(Stored data entries)
(* ===== verification/Pipe.v ===== *)
(** * kernel/pipe.c

    A pipe is a ring of PIPESIZE bytes with two 32-bit counters that wrap
    around.  The specification is a queue of at most PIPESIZE bytes: pipewrite
    appends at its end, piperead takes from its front.  pipealloc, which also
    allocates the two files, is in File.v. *)
From stdpp Require Import prelude gmap strings.
From Stdlib Require Import ZArith Lia.
From S2P Require Import Prelude Memory CString Spinlock Riscv Kalloc Vm Uaccess Proc Bytes State Sleeplock.
Open Scope Z_scope.

Section Pipe.
Context {SC : Sched} (kend : Z).

Definition get_pipe (pi : Z) : K kstate pipe := t ← getD (T := pipes); mret (pipe_at t !!! pi).
Definition put_pipe (pi : Z) (p : pipe) : K kstate () :=
  t ← getD (T := pipes); putD (Pipes (<[pi := p]> (pipe_at t))).
Definition upd_pipe (pi : Z) (f : pipe -> pipe) : K kstate () := p ← get_pipe pi; put_pipe pi (f p).

Definition set_writeopen (x : Z) (p : pipe) : pipe :=
  Pipe (pi_data p) (pi_nread p) (pi_nwrite p) (pi_readopen p) x.
Definition set_readopen (x : Z) (p : pipe) : pipe :=
  Pipe (pi_data p) (pi_nread p) (pi_nwrite p) x (pi_writeopen p).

• _Directions for this task_
Exactly reproduce the lines of the entries above, from the one containing "appends at its" to the very last, and no others.

• _Reply_
    appends at its end, piperead takes from its front.  pipealloc, which also
    allocates the two files, is in File.v. *)
From stdpp Require Import prelude gmap strings.
From Stdlib Require Import ZArith Lia.
From S2P Require Import Prelude Memory CString Spinlock Riscv Kalloc Vm Uaccess Proc Bytes State Sleeplock.
Open Scope Z_scope.

Section Pipe.
Context {SC : Sched} (kend : Z).

Definition get_pipe (pi : Z) : K kstate pipe := t ← getD (T := pipes); mret (pipe_at t !!! pi).
Definition put_pipe (pi : Z) (p : pipe) : K kstate () :=
  t ← getD (T := pipes); putD (Pipes (<[pi := p]> (pipe_at t))).
Definition upd_pipe (pi : Z) (f : pipe -> pipe) : K kstate () := p ← get_pipe pi; put_pipe pi (f p).

Definition set_writeopen (x : Z) (p : pipe) : pipe :=
  Pipe (pi_data p) (pi_nread p) (pi_nwrite p) (pi_readopen p) x.
Definition set_readopen (x : Z) (p : pipe) : pipe :=
  Pipe (pi_data p) (pi_nread p) (pi_nwrite p) x (pi_writeopen p).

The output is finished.